## What you need to do
Reproduce, from the lines below, exactly the stretch that begins at the line containing "(* ===== verification/TextField.v ===== *)" and ends at the line containing "otherwise), the three", both included.

---

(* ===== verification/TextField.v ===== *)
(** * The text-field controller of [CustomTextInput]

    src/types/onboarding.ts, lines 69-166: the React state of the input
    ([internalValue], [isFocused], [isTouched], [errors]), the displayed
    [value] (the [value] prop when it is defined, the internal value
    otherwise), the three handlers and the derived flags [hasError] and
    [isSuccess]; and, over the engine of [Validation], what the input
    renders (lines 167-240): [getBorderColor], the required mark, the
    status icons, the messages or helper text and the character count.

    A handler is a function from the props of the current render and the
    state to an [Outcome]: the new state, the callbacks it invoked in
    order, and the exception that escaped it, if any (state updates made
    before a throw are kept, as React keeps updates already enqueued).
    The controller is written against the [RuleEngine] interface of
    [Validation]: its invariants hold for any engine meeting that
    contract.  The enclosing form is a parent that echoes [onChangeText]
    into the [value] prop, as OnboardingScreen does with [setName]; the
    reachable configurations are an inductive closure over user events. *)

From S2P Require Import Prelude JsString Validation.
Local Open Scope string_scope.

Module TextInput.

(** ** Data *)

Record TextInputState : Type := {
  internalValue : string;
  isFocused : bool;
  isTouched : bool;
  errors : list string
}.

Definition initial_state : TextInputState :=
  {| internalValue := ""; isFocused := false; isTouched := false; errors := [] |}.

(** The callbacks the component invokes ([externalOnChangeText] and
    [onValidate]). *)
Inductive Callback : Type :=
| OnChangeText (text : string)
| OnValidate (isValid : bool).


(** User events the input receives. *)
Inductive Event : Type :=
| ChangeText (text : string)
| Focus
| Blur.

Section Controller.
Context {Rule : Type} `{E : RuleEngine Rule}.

---

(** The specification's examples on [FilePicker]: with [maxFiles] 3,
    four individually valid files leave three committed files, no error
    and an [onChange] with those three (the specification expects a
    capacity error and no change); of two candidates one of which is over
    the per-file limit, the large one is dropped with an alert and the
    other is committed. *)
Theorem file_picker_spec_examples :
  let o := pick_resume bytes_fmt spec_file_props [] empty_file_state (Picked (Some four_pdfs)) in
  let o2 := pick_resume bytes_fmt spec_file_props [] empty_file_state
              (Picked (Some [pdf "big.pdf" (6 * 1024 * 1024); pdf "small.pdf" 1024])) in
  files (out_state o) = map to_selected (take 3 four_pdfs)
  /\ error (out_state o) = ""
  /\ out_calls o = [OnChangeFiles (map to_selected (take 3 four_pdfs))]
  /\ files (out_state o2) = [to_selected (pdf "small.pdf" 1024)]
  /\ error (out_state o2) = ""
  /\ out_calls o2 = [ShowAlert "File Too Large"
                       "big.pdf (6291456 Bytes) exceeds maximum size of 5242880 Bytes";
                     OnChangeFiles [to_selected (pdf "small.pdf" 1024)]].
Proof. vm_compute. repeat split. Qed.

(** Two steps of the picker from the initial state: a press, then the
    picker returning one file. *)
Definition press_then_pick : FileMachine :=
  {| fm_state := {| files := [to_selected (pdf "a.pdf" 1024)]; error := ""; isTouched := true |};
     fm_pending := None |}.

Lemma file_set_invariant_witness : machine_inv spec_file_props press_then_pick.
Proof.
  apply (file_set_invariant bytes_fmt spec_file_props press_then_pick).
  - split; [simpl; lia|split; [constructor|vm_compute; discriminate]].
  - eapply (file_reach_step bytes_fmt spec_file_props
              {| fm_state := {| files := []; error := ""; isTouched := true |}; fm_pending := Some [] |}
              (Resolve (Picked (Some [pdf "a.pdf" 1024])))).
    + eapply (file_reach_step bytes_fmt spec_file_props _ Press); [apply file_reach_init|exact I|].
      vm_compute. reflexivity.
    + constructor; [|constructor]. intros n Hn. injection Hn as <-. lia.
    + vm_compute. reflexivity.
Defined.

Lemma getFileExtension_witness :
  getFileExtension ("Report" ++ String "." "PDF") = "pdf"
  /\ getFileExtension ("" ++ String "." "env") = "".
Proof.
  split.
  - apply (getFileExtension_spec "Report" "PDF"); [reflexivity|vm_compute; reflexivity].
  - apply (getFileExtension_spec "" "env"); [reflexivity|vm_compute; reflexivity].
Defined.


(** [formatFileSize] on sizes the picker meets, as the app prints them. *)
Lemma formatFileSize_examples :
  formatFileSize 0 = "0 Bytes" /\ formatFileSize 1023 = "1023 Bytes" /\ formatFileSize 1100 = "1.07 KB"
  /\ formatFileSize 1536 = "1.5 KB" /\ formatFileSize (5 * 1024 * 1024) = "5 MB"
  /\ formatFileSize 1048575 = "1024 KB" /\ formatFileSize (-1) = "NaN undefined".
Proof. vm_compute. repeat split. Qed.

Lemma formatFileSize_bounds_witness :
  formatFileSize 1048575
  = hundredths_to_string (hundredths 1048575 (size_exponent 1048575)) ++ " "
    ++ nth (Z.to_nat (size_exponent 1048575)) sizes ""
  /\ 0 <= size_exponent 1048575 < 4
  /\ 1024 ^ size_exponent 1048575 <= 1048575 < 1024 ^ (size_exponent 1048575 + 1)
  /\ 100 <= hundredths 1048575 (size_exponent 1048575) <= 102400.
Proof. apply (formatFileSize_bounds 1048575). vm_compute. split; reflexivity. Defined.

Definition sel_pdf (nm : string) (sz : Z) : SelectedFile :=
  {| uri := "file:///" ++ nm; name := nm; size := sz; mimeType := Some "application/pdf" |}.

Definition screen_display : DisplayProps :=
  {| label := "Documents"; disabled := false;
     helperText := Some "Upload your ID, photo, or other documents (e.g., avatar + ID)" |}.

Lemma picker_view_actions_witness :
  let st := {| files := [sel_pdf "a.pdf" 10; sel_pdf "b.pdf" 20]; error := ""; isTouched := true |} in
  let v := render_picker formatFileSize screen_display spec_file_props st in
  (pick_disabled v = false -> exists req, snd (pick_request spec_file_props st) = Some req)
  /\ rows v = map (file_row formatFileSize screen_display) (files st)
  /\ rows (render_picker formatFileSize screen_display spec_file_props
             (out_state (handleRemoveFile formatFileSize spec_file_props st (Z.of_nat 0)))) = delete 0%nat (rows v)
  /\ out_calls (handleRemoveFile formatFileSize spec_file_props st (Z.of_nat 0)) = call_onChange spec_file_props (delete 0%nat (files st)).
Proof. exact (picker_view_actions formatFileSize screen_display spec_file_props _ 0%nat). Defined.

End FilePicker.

---

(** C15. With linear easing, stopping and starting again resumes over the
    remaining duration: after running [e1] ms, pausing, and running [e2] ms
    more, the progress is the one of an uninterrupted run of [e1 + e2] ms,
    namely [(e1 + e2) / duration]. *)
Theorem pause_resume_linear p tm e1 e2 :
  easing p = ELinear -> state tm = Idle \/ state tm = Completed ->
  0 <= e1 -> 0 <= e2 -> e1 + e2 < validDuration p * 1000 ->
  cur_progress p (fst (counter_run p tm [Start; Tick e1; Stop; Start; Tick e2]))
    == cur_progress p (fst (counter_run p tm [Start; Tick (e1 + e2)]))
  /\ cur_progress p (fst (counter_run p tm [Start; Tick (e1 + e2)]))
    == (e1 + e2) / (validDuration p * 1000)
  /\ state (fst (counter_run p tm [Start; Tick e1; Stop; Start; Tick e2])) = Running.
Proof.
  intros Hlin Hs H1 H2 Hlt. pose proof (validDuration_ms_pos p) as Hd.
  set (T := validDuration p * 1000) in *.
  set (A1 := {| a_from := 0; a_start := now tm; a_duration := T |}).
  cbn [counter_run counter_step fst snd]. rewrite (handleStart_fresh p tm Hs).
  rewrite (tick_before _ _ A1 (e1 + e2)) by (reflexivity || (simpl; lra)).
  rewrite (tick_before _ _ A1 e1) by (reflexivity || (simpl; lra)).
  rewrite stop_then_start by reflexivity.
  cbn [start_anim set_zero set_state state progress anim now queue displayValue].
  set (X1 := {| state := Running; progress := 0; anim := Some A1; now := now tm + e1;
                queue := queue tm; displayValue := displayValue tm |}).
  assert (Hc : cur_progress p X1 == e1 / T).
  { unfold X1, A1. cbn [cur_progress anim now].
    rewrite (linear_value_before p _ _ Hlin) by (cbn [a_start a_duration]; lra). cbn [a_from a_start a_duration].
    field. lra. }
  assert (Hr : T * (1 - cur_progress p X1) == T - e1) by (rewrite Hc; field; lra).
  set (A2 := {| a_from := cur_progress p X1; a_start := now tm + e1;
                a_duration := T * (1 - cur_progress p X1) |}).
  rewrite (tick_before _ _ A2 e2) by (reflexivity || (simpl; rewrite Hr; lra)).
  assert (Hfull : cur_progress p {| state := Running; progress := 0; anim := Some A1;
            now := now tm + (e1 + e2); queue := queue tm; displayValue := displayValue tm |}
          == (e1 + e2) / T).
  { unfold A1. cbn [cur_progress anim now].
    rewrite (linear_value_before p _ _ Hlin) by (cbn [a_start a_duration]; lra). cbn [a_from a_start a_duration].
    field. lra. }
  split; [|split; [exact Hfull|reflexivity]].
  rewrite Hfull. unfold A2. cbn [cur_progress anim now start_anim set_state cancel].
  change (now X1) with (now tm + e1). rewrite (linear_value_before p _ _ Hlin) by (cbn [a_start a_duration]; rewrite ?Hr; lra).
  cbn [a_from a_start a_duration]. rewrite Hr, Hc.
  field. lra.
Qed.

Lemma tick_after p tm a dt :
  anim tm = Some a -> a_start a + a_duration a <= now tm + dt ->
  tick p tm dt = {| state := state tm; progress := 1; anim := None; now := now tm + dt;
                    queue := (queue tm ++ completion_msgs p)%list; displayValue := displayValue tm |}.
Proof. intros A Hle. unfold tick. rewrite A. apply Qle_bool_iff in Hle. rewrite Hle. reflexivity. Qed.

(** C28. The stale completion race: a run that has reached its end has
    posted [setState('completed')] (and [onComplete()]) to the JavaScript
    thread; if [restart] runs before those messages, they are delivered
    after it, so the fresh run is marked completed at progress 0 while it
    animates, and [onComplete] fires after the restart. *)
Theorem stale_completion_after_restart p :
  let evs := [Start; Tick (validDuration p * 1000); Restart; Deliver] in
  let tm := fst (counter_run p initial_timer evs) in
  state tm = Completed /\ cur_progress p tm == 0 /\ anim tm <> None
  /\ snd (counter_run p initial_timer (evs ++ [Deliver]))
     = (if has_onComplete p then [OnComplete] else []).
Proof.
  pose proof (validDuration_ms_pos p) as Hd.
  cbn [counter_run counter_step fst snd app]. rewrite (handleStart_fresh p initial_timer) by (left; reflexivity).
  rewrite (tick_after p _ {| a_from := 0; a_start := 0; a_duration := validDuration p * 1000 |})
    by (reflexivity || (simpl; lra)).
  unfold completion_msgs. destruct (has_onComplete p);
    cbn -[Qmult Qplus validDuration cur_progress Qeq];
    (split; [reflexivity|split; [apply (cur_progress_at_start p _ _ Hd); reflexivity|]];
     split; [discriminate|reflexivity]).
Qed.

---

## Finished exercise
(* ===== verification/TextField.v ===== *)
(** * The text-field controller of [CustomTextInput]

    src/types/onboarding.ts, lines 69-166: the React state of the input
    ([internalValue], [isFocused], [isTouched], [errors]), the displayed
    [value] (the [value] prop when it is defined, the internal value
    otherwise), the three handlers and the derived flags [hasError] and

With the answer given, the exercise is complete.